Вообще же, как вы знаете, вопрос о судьбе больших городов получил не совсем то решение, которое намечалось в социалистической литературе капиталистического периода, очень много писавшей о так называемой урбанизации деревни. Разрушить большой город, рассеять его по деревенским полям не удалось технически и в некоторых отношениях оказалось нецелесообразным и экономически. Конечно, все ненужные наросты большого города были перенесены в его окрестности и деревни. Вы знаете, что за последнее полустолетие в этом отношении сделано было довольно много. Но вы также знаете, что мы этой работы далеко не закончили, и еще неизвестно, когда и чем она кончится. Тем фабрикам, которые не могут быть перенесены к источникам сырья, выгоднее работать в большом городе в кругу целого ряда других фабрик, от которых получается все необходимое для производства (кроме сырья), и продукция которых часто находит свое применение как раз в большом городе. Разрыв этой единой огромной мастерской, какой является большой город, оказалось экономически часто вредным. Кроме того, как культурные центры, большие города лишь отчасти могли быть заменены, несмотря на все успехи радио-передачи. Поэтому, естественно, что решение проблемы стали искать прежде всего в транспорте, а не в разгроме больших центров. Уже в то десятилетие, о котором мы говорим, на транспорт было обращено огромное внимание. Тогда, правда, сообщение той же Москвы с подгородними районами производилось главным образом по железным дорогам, по подгородним электрическим путям, на автомобилях, аэропланное же сообщение не имело массового применения, как теперь. Но это лишь суживало зону той периферии Москвы и подмосковного района, где могли жить десятки тысяч рабочих, пользуясь летом всеми благами дачных мест.

Если теперь рабочий может жить за сто верст от Москвы и летать туда утром и вечером на пассажирском аэроплане, то в то время он жил максимум в тридцативерстной полосе, сообщаясь с Москвой по ж. д. или по трамвайной линии. Рабочие тогда научились не тратить даром время, которое у них уходило на переезды, и обыкновенно прочитывали за этот промежуток последние газетные новости.
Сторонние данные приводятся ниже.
(** C3: a started duration is formatted as one celebratory section block;
    any other duration of the data-model range as the fixed header, the
    introductory line, the row of the days (as decimal text) and of the
    time of day as HH:MM:SS with two digits per component, and the fixed
    footer; {2, 3, 4, 5, not started} gives the time string "03:04:05". *)
Theorem formatCountdownMessage_layout (d : TimeRemaining) :
  valid_remaining d ->
  (hasStarted d = true ->
   formatCountdownMessage d =
   JObj [("blocks", JArr [
     JObj [("type", JStr "section");
           ("text", JObj [("type", JStr "mrkdwn");
                          ("text", JStr "🎉 *The Dreamers in Tech Hackathon has begun!* 🎉")])]])])
  /\ (hasStarted d = false ->
   formatCountdownMessage d =
   JObj [("blocks", JArr [
     JObj [("type", JStr "header");
           ("text", JObj [("type", JStr "plain_text");
                          ("text", JStr "🚀 Dreamers in Tech Hackathon Countdown")])];
     JObj [("type", JStr "section");
           ("text", JObj [("type", JStr "mrkdwn");
                          ("text", JStr "*Kick-off Ceremony begins in:*")])];
     JObj [("type", JStr "section");
           ("fields", JArr [
              JObj [("type", JStr "mrkdwn");
                    ("text", JStr ("*Days*" ++ newline ++ Z_to_string (days d)))];
              JObj [("type", JStr "mrkdwn");
                    ("text", JStr ("*Time (HH:MM:SS)*" ++ newline
                                   ++ two_digits (hours d) ++ ":"
                                   ++ two_digits (minutes d) ++ ":"
                                   ++ two_digits (seconds d)))]])];
     JObj [("type", JStr "context");
           ("elements", JArr [
              JObj [("type", JStr "mrkdwn");
                    ("text", JStr "📅 Friday, July 18 • 5pm PST / 7pm CST / 8pm EST")]])]])])
  /\ formattedTime (mkTimeRemaining 2 3 4 5 false) = "03:04:05".
Proof.
  intros (Hd & Hh & Hm & Hs).
  split; [|split].
  - intros Hst. unfold formatCountdownMessage. rewrite Hst. reflexivity.
  - intros Hst. unfold formatCountdownMessage, formattedTime. rewrite Hst.
    rewrite !padStart2_two_digits by lia. reflexivity.
  - reflexivity.
Qed.

Lemma formatCountdownMessage_layout_witness :
  valid_remaining (mkTimeRemaining 2 3 4 5 false)
  /\ formattedTime (mkTimeRemaining 2 3 4 5 false) = "03:04:05".
Proof.
  assert (Hv : valid_remaining (mkTimeRemaining 2 3 4 5 false))
    by (unfold valid_remaining; simpl; lia).
  split; [exact Hv|].
  exact (proj2 (proj2 (formatCountdownMessage_layout _ Hv))).
Defined.

(** C9: the formatter is a function of its argument alone: two calls with
    the same duration give structurally identical payloads, and so the same
    serialized JSON. *)
Theorem formatCountdownMessage_deterministic (d d' : TimeRemaining) :
  d = d' ->
  formatCountdownMessage d = formatCountdownMessage d'
  /\ JSON_stringify (formatCountdownMessage d)
     = JSON_stringify (formatCountdownMessage d').
Proof. intros ->. split; reflexivity. Qed.

Lemma formatCountdownMessage_deterministic_witness :
  formatCountdownMessage (getTimeRemaining 0 93845000)
  = formatCountdownMessage (mkTimeRemaining 1 2 4 5 false).
Proof.
  apply (formatCountdownMessage_deterministic
           (getTimeRemaining 0 93845000) (mkTimeRemaining 1 2 4 5 false)).
  vm_compute. reflexivity.
Defined.
Lemma watchlistReducer_unique_entries_witness :
  unique_entries (items (watchlistReducer "t1"
    (mkState [mkItem 42 "Heat" None None None None 8 "" movie_kind "t0" false None;
              mkItem 42 "Heat" (Some "Heat") None None None 7 "" tv_kind "t0" false None]
             false)
    (ADD_ITEM (mkItem 7 "Alien" None None None None 8 "" movie_kind "t1" false None)))) /\
  unique_entries (items (watchlistReducer "t1"
    (mkState [mkItem 42 "Heat" None None None None 8 "" movie_kind "t0" false None;
              mkItem 42 "Heat" (Some "Heat") None None None 7 "" tv_kind "t0" false None]
             false)
    (TOGGLE_WATCHED 42 true))).
Proof.
  split.
  - apply (watchlistReducer_unique_entries "t1"
      (mkState [mkItem 42 "Heat" None None None None 8 "" movie_kind "t0" false None;
                mkItem 42 "Heat" (Some "Heat") None None None 7 "" tv_kind "t0" false None]
               false)).
    + unfold unique_entries. simpl. repeat constructor; simpl; intuition discriminate.
    + intros l H. discriminate.
  - apply (watchlistReducer_unique_entries "t1"
      (mkState [mkItem 42 "Heat" None None None None 8 "" movie_kind "t0" false None;
                mkItem 42 "Heat" (Some "Heat") None None None 7 "" tv_kind "t0" false None]
               false)).
    + unfold unique_entries. simpl. repeat constructor; simpl; intuition discriminate.
    + intros l H. discriminate.
Defined.
Definition set_ever_seen (m : SentryManager) (b : bool) : SentryManager :=
  {| status := status m; graceCount := graceCount m; phoneEverSeen := b;
     shutdownPending := shutdownPending m; cancelShutdown := cancelShutdown m;
     closedChans := closedChans m |}.

Definition set_pending (m : SentryManager) (b : bool) : SentryManager :=
  {| status := status m; graceCount := graceCount m; phoneEverSeen := phoneEverSeen m;
     shutdownPending := b; cancelShutdown := cancelShutdown m;
     closedChans := closedChans m |}.

(** Observable side effects. *)
Inductive effect :=
| ECallback (st : SentryStatus)        (** [setStatus]: status written, callback run *)
| ESaveState (everSeen : bool)         (** [saveState]: durable write *)
| ESleep (secs : Z)                    (** [time.Sleep] of the monitor loop *)
| ENotify (delay : Z)                  (** [showNotification] of the countdown *)
| EBeep                                (** [playWarningSound] *)
| EExecute (action : string)           (** [executeShutdown] *)
| ECancelReturned (b : bool)           (** return value of [CancelShutdown] *)
| ECountdownCancelled                  (** the [<-s.cancelShutdown] case returned *)
| ESetPaused (b : bool)                (** [config.SetPaused] by the remote listener *)
| ESendPausedAck | ESendResumedAck | ESendStatus.

(** [setStatus] *)
Definition setStatus (m : SentryManager) (st : SentryStatus)
    : SentryManager * list effect :=
  (set_status m st, [ECallback st]).

(** [CancelShutdown]: under the lock, if a shutdown is pending, close the
    current channel, replace it by a fresh one, clear [shutdownPending]
    and [graceCount]; return whether it did. *)
Definition CancelShutdown (m : SentryManager) : SentryManager * bool :=
  if shutdownPending m then
    ({| status := status m; graceCount := 0; phoneEverSeen := phoneEverSeen m;
        shutdownPending := false; cancelShutdown := S (cancelShutdown m);
        closedChans := cancelShutdown m :: closedChans m |}, true)
  else (m, false).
О квартирной нужде того времени вы можете судить по фотографиям, которые сохранились в музее революции и отчасти из картин наших исторических художников в Третьяковской галлерее.

Теперь посмотрим, как уже тогда зарождалась та система социалистического распределения, которая существует у нас, и которая и у нас, к сожалению, еще не соответствует коммунистическому идеалу: каждый по способностям, каждому по потребностям.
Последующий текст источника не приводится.